▸ SOURCE DATA:

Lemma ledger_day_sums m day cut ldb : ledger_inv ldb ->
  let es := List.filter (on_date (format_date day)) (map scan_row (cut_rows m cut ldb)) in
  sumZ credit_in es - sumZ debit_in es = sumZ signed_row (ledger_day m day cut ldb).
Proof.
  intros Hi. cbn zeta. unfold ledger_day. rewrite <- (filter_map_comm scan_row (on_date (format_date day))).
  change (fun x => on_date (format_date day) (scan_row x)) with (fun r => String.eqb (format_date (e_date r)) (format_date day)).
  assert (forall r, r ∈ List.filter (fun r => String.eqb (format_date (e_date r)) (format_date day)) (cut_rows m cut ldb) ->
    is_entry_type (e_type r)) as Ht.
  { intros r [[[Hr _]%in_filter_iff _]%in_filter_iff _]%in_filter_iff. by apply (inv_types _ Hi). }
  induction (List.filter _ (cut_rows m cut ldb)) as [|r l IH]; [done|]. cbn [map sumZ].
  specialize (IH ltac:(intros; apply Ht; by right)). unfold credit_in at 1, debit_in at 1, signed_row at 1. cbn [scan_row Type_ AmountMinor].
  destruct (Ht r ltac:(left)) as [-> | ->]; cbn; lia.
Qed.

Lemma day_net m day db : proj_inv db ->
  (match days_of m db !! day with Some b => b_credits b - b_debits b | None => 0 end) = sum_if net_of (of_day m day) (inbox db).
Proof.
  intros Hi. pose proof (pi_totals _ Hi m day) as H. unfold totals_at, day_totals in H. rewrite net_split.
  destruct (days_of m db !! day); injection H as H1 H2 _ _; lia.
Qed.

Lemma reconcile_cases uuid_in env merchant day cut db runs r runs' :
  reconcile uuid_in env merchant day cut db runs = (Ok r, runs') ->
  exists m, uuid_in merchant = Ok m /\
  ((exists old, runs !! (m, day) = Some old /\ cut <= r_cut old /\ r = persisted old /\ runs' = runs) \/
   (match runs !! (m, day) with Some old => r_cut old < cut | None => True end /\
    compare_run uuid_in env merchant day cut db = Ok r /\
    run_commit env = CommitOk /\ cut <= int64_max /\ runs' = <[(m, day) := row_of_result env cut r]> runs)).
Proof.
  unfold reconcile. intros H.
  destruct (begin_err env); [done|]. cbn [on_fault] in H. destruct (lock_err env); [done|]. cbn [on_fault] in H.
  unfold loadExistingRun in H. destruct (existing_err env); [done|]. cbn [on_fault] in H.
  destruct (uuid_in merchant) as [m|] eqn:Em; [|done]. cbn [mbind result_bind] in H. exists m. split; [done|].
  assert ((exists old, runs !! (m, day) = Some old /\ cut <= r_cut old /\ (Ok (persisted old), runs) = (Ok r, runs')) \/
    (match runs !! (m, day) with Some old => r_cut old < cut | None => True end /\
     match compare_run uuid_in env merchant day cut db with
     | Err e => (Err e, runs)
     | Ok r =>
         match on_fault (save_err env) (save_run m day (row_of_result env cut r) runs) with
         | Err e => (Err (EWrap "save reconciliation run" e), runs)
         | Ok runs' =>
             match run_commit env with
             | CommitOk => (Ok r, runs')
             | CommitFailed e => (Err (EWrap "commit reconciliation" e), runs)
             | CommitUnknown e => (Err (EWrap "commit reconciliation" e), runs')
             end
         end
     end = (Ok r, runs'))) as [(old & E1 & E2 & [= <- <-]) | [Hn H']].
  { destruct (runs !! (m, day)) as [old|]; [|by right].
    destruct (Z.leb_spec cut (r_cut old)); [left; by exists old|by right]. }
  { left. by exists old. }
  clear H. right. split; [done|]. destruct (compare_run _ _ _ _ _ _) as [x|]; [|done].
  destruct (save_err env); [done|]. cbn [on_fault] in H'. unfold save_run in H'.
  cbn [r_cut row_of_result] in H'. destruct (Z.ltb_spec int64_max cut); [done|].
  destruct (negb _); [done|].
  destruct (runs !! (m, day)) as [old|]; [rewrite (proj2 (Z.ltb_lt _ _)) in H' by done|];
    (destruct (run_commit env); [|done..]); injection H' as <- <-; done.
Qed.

...

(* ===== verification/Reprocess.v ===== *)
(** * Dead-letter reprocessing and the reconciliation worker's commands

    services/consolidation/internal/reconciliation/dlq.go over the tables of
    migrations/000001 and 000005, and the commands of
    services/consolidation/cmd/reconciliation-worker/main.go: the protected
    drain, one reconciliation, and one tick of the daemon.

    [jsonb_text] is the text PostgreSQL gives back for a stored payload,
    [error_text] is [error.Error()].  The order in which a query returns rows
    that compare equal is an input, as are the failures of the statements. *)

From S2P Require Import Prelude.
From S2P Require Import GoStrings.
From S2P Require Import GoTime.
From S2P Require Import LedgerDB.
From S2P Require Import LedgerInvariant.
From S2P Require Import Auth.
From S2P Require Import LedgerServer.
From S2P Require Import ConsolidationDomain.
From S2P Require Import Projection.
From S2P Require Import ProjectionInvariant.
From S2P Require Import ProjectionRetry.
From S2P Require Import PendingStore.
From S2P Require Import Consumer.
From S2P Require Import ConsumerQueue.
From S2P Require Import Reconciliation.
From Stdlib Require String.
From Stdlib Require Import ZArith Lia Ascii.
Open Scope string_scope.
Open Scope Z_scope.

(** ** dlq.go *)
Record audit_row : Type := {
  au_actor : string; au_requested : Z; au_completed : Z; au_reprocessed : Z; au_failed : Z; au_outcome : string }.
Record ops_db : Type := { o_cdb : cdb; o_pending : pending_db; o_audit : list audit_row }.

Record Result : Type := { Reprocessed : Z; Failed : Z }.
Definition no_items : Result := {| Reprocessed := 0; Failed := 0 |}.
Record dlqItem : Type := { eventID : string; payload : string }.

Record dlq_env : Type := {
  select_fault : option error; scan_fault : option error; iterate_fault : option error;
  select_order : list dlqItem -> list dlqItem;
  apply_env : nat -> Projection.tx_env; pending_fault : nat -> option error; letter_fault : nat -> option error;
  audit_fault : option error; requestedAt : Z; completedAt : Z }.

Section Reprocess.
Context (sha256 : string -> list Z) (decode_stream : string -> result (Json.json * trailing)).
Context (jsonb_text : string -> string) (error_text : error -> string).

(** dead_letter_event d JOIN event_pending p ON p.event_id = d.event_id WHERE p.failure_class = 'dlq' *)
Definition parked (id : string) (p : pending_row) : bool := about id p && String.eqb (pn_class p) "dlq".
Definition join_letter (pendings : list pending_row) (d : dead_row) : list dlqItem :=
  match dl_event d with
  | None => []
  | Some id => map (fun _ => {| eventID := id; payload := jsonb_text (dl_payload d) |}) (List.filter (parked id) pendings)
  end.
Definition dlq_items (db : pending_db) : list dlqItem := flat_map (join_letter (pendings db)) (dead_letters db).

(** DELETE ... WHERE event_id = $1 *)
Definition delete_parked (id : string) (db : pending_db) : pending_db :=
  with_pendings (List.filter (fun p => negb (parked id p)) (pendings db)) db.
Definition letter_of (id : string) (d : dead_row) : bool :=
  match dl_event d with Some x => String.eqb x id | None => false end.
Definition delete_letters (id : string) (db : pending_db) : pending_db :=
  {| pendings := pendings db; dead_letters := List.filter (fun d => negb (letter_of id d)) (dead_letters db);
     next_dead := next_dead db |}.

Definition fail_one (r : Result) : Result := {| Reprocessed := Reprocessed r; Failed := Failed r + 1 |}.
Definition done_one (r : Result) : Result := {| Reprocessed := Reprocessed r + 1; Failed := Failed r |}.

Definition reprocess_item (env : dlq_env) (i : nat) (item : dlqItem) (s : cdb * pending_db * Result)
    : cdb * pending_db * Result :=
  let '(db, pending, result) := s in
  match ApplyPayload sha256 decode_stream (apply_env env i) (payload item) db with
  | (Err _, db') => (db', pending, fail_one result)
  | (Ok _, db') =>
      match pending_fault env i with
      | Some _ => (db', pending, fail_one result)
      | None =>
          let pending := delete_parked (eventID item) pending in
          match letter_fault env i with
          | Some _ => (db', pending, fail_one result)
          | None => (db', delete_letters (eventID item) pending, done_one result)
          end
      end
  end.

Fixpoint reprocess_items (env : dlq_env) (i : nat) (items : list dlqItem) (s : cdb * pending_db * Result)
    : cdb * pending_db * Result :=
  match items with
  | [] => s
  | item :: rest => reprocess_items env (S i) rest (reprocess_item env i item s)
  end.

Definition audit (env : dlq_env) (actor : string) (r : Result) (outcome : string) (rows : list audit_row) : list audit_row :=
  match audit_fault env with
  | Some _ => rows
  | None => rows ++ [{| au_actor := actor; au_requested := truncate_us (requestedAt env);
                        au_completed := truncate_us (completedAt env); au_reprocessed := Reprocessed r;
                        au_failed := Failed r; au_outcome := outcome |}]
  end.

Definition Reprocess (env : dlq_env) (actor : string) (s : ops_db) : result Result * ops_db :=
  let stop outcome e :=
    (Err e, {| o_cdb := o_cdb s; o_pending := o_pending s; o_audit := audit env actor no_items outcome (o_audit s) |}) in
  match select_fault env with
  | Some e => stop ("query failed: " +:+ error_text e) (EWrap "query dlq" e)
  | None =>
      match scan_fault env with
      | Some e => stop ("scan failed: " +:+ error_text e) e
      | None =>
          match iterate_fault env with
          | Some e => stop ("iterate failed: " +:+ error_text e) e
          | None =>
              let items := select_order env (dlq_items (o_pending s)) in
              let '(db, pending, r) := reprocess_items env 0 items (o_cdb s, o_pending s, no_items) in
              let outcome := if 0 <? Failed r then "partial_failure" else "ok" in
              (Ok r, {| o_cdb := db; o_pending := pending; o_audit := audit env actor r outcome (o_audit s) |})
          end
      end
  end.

---

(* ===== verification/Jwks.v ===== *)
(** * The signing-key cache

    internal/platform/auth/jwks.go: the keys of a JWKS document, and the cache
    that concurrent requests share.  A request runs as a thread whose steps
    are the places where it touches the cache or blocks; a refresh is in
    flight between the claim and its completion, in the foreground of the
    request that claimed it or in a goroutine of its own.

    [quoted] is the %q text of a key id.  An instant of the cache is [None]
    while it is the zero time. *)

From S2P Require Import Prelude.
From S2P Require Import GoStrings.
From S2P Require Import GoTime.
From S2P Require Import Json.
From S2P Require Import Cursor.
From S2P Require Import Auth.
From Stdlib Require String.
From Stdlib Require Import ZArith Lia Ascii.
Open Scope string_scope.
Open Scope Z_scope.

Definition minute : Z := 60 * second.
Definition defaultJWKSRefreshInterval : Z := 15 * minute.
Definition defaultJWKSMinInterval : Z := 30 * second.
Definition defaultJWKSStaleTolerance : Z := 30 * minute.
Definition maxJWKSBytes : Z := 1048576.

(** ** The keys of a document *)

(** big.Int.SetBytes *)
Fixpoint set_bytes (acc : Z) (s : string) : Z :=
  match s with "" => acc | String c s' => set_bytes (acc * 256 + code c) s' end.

▸ PROBLEM TO SOLVE:
Show every line from the listing that contains "cache".

▸ SOLUTION TO THIS TASK:
(** * The signing-key cache
    internal/platform/auth/jwks.go: the keys of a JWKS document, and the cache
    are the places where it touches the cache or blocks; a refresh is in
    [quoted] is the %q text of a key id.  An instant of the cache is [None]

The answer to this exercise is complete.